Re: [PATCH] mm: Add callback for defining compaction completion

From: Michal Hocko
Date: Thu Sep 12 2019 - 07:27:45 EST

On Wed 11-09-19 22:33:39, Nitin Gupta wrote:
> On Wed, 2019-09-11 at 08:45 +0200, Michal Hocko wrote:
> > On Tue 10-09-19 22:27:53, Nitin Gupta wrote:
> > [...]
> > > > On Tue 10-09-19 13:07:32, Nitin Gupta wrote:
> > > > > For some applications we need to allocate almost all memory as
> > > > > hugepages.
> > > > > However, on a running system, higher order allocations can fail if the
> > > > > memory is fragmented. Linux kernel currently does on-demand
> > > > > compaction
> > > > > as we request more hugepages but this style of compaction incurs very
> > > > > high latency. Experiments with one-time full memory compaction
> > > > > (followed by hugepage allocations) shows that kernel is able to
> > > > > restore a highly fragmented memory state to a fairly compacted memory
> > > > > state within <1 sec for a 32G system. Such data suggests that a more
> > > > > proactive compaction can help us allocate a large fraction of memory
> > > > > as hugepages keeping allocation latencies low.
> > > > >
> > > > > In general, compaction can introduce unexpected latencies for
> > > > > applications that don't even have strong requirements for contiguous
> > > > > allocations.
> >
> > Could you expand on this a bit please? Gfp flags allow to express how
> > much the allocator try and compact for a high order allocations. Hugetlb
> > allocations tend to require retrying and heavy compaction to succeed and
> > the success rate tends to be pretty high from my experience. Why that
> > is not case in your case?
> >
> Yes, I have the same observation: with `GFP_TRANSHUGE |
> __GFP_RETRY_MAYFAIL` I get very good success rate (~90% of free RAM
> allocated as hugepages). However, what I'm trying to point out is that this
> high success rate comes with high allocation latencies (90th percentile
> latency of 2206us). On the same system, the same high-order allocations
> which hit the fast path have latency <5us.
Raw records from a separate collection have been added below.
Lemma store_kv_ok h p k ov :
  is_Some (h !! p) ->
  exists v, (let! hp := store_key p k h in
    match ov with None => Ok hp | Some x => store_value p x hp end) = Ok (store_kv h p k ov) /\
    dat (store_kv h p k ov) p = Some (k, default v ov) /\
    (forall y, y <> p -> dat (store_kv h p k ov) y = dat h y) /\
    (forall y, nxt (store_kv h p k ov) y = nxt h y) /\
    (forall y, prv (store_kv h p k ov) y = prv h y).
Proof.
  intros [nd Hp]. exists (value nd). unfold store_kv, store_key, checked, load. rewrite Hp.
  cbn [obind or_fault].
  assert (Hd : dat h p = Some (key nd, value nd)) by (unfold dat; by rewrite Hp).
  assert (Hk : is_Some (setk p k h !! p)).
  { unfold setk. rewrite lookup_alter, decide_True by done. by rewrite Hp. }
  destruct ov as [x |]; simpl.
  - unfold store_value, checked, load. destruct Hk as [nd' ->]. cbn [obind or_fault].
    split; [done |]. split_and!; intros; rewrite ?nxt_setv, ?nxt_setk, ?prv_setv, ?prv_setk,
      ?dat_setv, ?dat_setk, ?decide_True, ?Hd by done; try done.
    by rewrite !decide_False by done.
  - split; [done |]. split_and!; intros; rewrite ?nxt_setk, ?prv_setk, ?dat_setk,
      ?decide_True, ?Hd by done; try done. by rewrite decide_False by done.
Qed.

Lemma insert_new_ok s q k ov :
  open_slot s q ->
  exists p v s' j, insert_new N k ov s = Ok (p, s') /\ qinv N s' (q ++ [p]) /\
    free_ s' = 0 /\ cb_ s' = cb_ s /\ p <> 0 /\ p ∉ q /\
    dat (heap s') p = Some (k, default v ov) /\
    (forall y, y ∈ q -> dat (heap s') y = dat (heap s) y) /\
    table_ s' = <[Z.to_nat (slot N k j) := p]> (table_ s) /\ 0 <= j < N /\
    lget (table_ s) (slot N k j) = Some 0 /\
    (forall j', 0 <= j' < j -> exists p', lget (table_ s) (slot N k j') = Some p' /\ p' <> 0).
Proof.
  intros [Hq Hl Hp Hroom Hpool].
  destruct (filled_room (table_ s)) as [i Hi]; [rewrite Hp; lia |].
  destruct (Set_loop_spec s k (Z.of_nat i) Hl) as (j & Hj & Hloop & Hg & Hocc).
  { apply lget_Some. split; [lia |]. by rewrite Nat2Z.id. }
  assert (Hr := lget_range _ _ _ Hg).
  destruct (alloc_ok s q Hq Hpool) as
    (p & s1 & Ha & Hq1 & Hf1 & Ht1 & Hcb1 & Hc1 & Hp0 & Hpq & Ip & Hd1).
  unfold insert_new. unfold size at 1. rewrite Hloop. cbn [obind]. rewrite Ha. cbn [obind].
  rewrite Ht1, lset_in by done. cbn [obind or_fault].
  set (tb := <[Z.to_nat (slot N k j) := p]> (table_ s)).
  assert (Hq2 : qinv N (mk (heap s1) (queue_ s1) (free_ s1) tb (count_ s1) (cb_ s1)) q)
    by (destruct Hq1; by split).
  destruct (push_back_ok N HN' _ q p Hq2 Ip Hp0 Hpq Hroom) as (s3 & -> & Hq3 & Hs3).
  cbn [obind]. assert (Hs3' := Hs3). destruct Hs3' as (Ht3 & Hf3 & Hcb3 & Hd3).
  simpl in Ht3, Hf3, Hcb3, Hd3.
  destruct (store_kv_ok (heap s3) p k ov) as (v & Hst & Hdp & Hdy & Hn4 & Hp4).
  { by eapply same_rest_is_Some; [exact Hs3 |]. }
  destruct (store_key p k (heap s3)) as [hp | | |]; try done. cbn [obind] in *.
  rewrite Hst. cbn [obind].
  pose proof (qinv_heap s3 _ (store_kv (heap s3) p k ov) Hq3 Hn4 Hp4) as Hq4.
  assert (Hgp : lget tb (slot N k j) = Some p) by (by apply lget_insert_eq).
  assert (Hgp3 : lget (table_ s3) (slot N k j) = Some p) by (by rewrite Ht3).
  destruct (Promote_ok N HN' _ (slot N k j) q p [] Hq4 Hgp3) as (s5 & -> & Hq5 & Hs5).
  cbn [obind].
  destruct Hs5 as (Ht5 & Hf5 & Hcb5 & Hd5). simpl in Ht5, Hf5, Hcb5, Hd5.
  rewrite Ht5, Ht3, Hgp. cbn [obind or_fault].
  exists p, v, s5, j. split_and!; try done; try congruence; [| by rewrite Ht5, Ht3 | lia | lia].
  - intros y Hy. rewrite Hd5, Hdy, Hd3, Hd1; [done | done |]. by intros ->.
Qed.
(** A hit. *)
Lemma Get_hit_in s q p k v :
  winv s q -> 1 <= count_ s <= N -> p ∈ q -> dat (heap s) p = Some (k, v) ->
  exists s', Get N k s = Ok (p, s') /\ winv s' q /\ same_rest s s' /\ count_ s' = count_ s.
Proof.
  intros Hw Hc Hp Hd. pose proof Hw as [Hnd H0 Hs _ Ht Hf].
  destruct (probe_hit N HN s q k p v Ht Hnd H0 Hp Hd) as (j & Hj & Hg & _ & Hloop).
  unfold Get. unfold size at 1. rewrite Hloop. cbn [obind]. rewrite Hg. cbn [obind or_fault].
  rewrite (proj2 (Z.eqb_neq p 0)) by (by intros ->). unfold size.
  rewrite (proj2 (Z.ltb_ge N (j + 1))) by lia. cbn [orb].
  destruct (Promote_in N HN s q _ p (winv_links _ _ _ Hw Hp) Hg Hp Hc) as (s' & -> & Hl' & Hs' & Hc').
  cbn [obind]. assert (Hs2 := Hs'). destruct Hs2 as (-> & _). rewrite Hg. cbn [obind or_fault].
  exists s'. split_and!; [done | by eapply winv_same | done | done].
Qed.

(** The rest of [Set] once a node has been taken: it may be one the queue still leads to. *)
Lemma insert_in s s1 q p k ov :
  alloc s = Ok (p, s1) -> table_ s1 = table_ s -> count_ s1 = count_ s ->
  Z.of_nat (length (table_ s)) = N -> filled (table_ s) ≡ₚ q -> Z.of_nat (length q) < N ->
  0 ∉ q ++ [p] -> is_Some (heap s1 !! p) ->
  (forall y, y ∈ q ++ [p] -> y <> p -> nxt_in (heap s1) (q ++ [p]) y) ->
  (forall y, y ∈ q ++ [p] -> y <> p \/ y = queue_ s1 -> prv_in (heap s1) (q ++ [p]) y) ->
  queue_ s1 = 0 /\ q = [] \/ queue_ s1 ∈ q ++ [p] -> 0 <= count_ s < N ->
  exists v s' j, insert_new N k ov s = Ok (p, s') /\ links_in s' (q ++ [p]) /\
    free_ s' = free_ s1 /\ cb_ s' = cb_ s1 /\ count_ s' = count_ s + 1 /\
    dat (heap s') p = Some (k, default v ov) /\
    (forall y, y <> p -> dat (heap s') y = dat (heap s1) y) /\
    table_ s' = <[Z.to_nat (slot N k j) := p]> (table_ s) /\ 0 <= j < N /\
    lget (table_ s) (slot N k j) = Some 0 /\
    (forall j', 0 <= j' < j -> exists p', lget (table_ s) (slot N k j') = Some p' /\ p' <> 0).
Proof.
  intros Ha Ht1 Hc1 Hl Hp Hroom H0 Ip Hn Hpr Hh Hc.
  destruct (filled_room (table_ s)) as [i Hi]; [rewrite Hp; lia |].
  destruct (Set_loop_spec N HN s k (Z.of_nat i) Hl) as (j & Hj & Hloop & Hg & Hocc).
  { apply lget_Some. split; [lia |]. by rewrite Nat2Z.id. }
  unfold insert_new. unfold size at 1. rewrite Hloop. cbn [obind]. rewrite Ha. cbn [obind].
  assert (Hr := lget_range _ _ _ Hg). rewrite Ht1, lset_in by done. cbn [obind or_fault].
  set (tb := <[Z.to_nat (slot N k j) := p]> (table_ s)).
  set (s2 := mk (heap s1) (queue_ s1) (free_ s1) tb (count_ s1) (cb_ s1)).
  assert (Hpin : p ∈ q ++ [p]) by (apply elem_of_app; right; by apply list_elem_of_singleton).
  assert (Hpush : exists s3, push_back N p s2 = Ok s3 /\ links_in s3 (q ++ [p]) /\ same_rest s2 s3 /\
            count_ s3 = count_ s2 + 1).
  { destruct Hh as [[Hq0 ->] | Hq]; [| by apply push_back_in; try done; cbn; lia].
    apply push_back_first; try done; [by intros -> | cbn; lia]. }
  destruct Hpush as (s3 & -> & Hl3 & (Ht3 & Hf3 & Hcb3 & Hd3) & Hc3). cbn [obind].
  cbn in Ht3, Hf3, Hcb3, Hd3, Hc3.
  destruct (store_kv_ok (heap s3) p k ov) as (v & Hst & Hdp & Hdy & Hn4 & Hp4).
  { eapply inside_live; [apply Hl3 | done]. }
  destruct (store_key p k (heap s3)) as [hp | | |]; try done. cbn [obind] in *.
  rewrite Hst. cbn [obind].
  set (s4 := mk (store_kv (heap s3) p k ov) _ _ _ _ _).
  assert (Hl4 : links_in s4 (q ++ [p])).
  { destruct Hl3 as [Hi3 Hh3 Hz3]. split; try done. intros y Hy. destruct (Hi3 y Hy) as [Hy1 Hy2].
    unfold nxt_in, prv_in. cbn. by rewrite Hn4, Hp4. }
  assert (Hgp : lget (table_ s4) (slot N k j) = Some p) by (cbn; rewrite Ht3; by apply lget_insert_eq).
  destruct (Promote_in N HN s4 _ _ p Hl4 Hgp Hpin) as (s5 & -> & Hl5 & (Ht5 & Hf5 & Hcb5 & Hd5) & Hc5);
    [cbn; lia |]. cbn [obind]. rewrite Ht5, Hgp. cbn [obind or_fault].
  cbn in Ht5, Hf5, Hcb5, Hd5, Hc5. exists v, s5, j.
  split_and!; try done; try congruence; try lia; [| by rewrite Ht5, Ht3].
  intros y Hy. by rewrite Hd5, Hdy, Hd3.
Qed.
Definition PAGE_PRESENT : Z := 1.
Definition PAGE_WRITE : Z := 2.
Definition ENTRY_ADDR : Z := 0xFFFFF000.
Definition PAGE_SIZE : Z := 4096.
Definition TABLE_MAX_SIZE : Z := 1024.
Definition DICTIONARY_MAX_SIZE : Z := 1024.
Definition TABLE_RESERVE : Z := 128.

(** [entry & PAGE_PRESENT]. *)
Definition present (e : Z) : bool := negb (Z.land e PAGE_PRESENT =? 0).

(** [(pte & ENTRY_ADDR) | page_offset]. *)
Definition frame_addr (pte off : Z) : Z := Z.lor (Z.land pte ENTRY_ADDR) off.

Module PageTable.

(** [entries]. *)
Abbreviation t := (gmap Z Z).

Definition table_index (addr : Z) : Z := Z.land (Z.shiftr addr 12) 0x3FF.

Definition page_offset (addr : Z) : Z := Z.land addr 0xFFF.

Definition at_ (vma : Z) (pt : t) : outcome Z :=
  let! pte := or_fault (arr_get TABLE_MAX_SIZE pt (table_index vma)) in
  if negb (present pte) then Ok 0 else Ok (frame_addr pte (page_offset vma)).

(** [operator[]], which allocates the page on a miss. *)
Definition index (vma : Z) (pt : t) (pm : pmm.t) : outcome (Z * t * pmm.t) :=
  let! pte := or_fault (arr_get TABLE_MAX_SIZE pt (table_index vma)) in
  if negb (present pte) then
    let! '(page, pm) := pmm.pmm_alloc_page pm in
    let pte := Z.lor (Z.lor page PAGE_PRESENT) PAGE_WRITE in
    let! pt := or_fault (arr_set TABLE_MAX_SIZE pt (table_index vma) pte) in
    Ok (frame_addr pte (page_offset vma), pt, pm)
  else Ok (frame_addr pte (page_offset vma), pt, pm).

Definition insert (vma pma : Z) (pt : t) : outcome t :=
  let pte := Z.lor (Z.lor (Z.land pma ENTRY_ADDR) PAGE_PRESENT) PAGE_WRITE in
  or_fault (arr_set TABLE_MAX_SIZE pt (table_index vma) pte).

End PageTable.

Module PageDictionary.
Section PageDictionary.
(** The address of the dictionary, whose first member is [entries]. *)
Context (self : Z).

Record t := mk {
  entries : gmap Z Z;
  reserve : gmap Z PageTable.t;
  table_count : Z
}.

Definition make : t := mk ∅ ∅ 0.

(** [&reserve[i]]: after the 1024 entries, tables of 4096 bytes. *)
Definition reserve_addr (i : Z) : Z := u32 (self + 4 * DICTIONARY_MAX_SIZE + PAGE_SIZE * i).

(** The table at an address, by its index in [reserve]. *)
Definition table_at (a : Z) : outcome Z :=
  let off := a - (self + 4 * DICTIONARY_MAX_SIZE) in
  if decide (0 <= off < PAGE_SIZE * TABLE_RESERVE /\ off mod PAGE_SIZE = 0) then
    Ok (off / PAGE_SIZE)
  else Fault.

Definition get_table (i : Z) (d : t) : PageTable.t := default ∅ (reserve d !! i).

Definition set_table (i : Z) (pt : PageTable.t) (d : t) : t :=
  mk (entries d) (<[i := pt]> (reserve d)) (table_count d).

Definition dict_index (addr : Z) : Z := Z.land (Z.shiftr addr 22) 0x3FF.

(** The word [set_pde] stores. *)
Definition pde_of (raw : Z) : Z :=
  Z.lor (Z.lor (PMA (Z.land raw ENTRY_ADDR)) PAGE_PRESENT) PAGE_WRITE.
Sure, that is no free cake. Unless the direct compaction can do
something fundamentally different than the background one this is the
amount of the work that has to be done for those situation no matter
what. Lower latency is certainly attractive but the other part of the
equation is _who_ is going to pay for that.

> > > > > It is also hard to efficiently determine if the current
> > > > > system state can be easily compacted due to mixing of unmovable
> > > > > memory. Due to these reasons, automatic background compaction by the
> > > > > kernel itself is hard to get right in a way which does not hurt
> > > > > unsuspecting
> > > > applications or waste CPU cycles.
> > > >
> > > > We do trigger background compaction on a high order pressure from the
> > > > page allocator by waking up kcompactd. Why is that not sufficient?
> > > >
> > >
> > > Whenever kcompactd is woken up, it does just enough work to create
> > > one free page of the given order (compaction_control.order) or higher.
> >
> > This is an implementation detail IMHO. I am pretty sure we can do a
> > better auto tuning when there is an indication of a constant flow of
> > high order requests. This is no different from the memory reclaim in
> > principle. Just because the kswapd autotuning not fitting with your
> > particular workload you wouldn't want to export direct reclaim
> > functionality and call it from a random module. That is just doomed to
> > fail because different subsystems in control just leads to decisions
> > going against each other.
> >
> I don't want to go the route of adding any auto-tuning/perdiction code to
> control compaction in the kernel. I'm more inclined towards extending
> existing interfaces to allow compaction behavior to be controlled either
> from userspace or a kernel driver. Letting a random module control
> compaction or a root process pumping new tunables from sysfs is the same in
> principle.

Then I would start by listing shortcomings of the existing interfaces
and examples how it could be extended for specific usecases.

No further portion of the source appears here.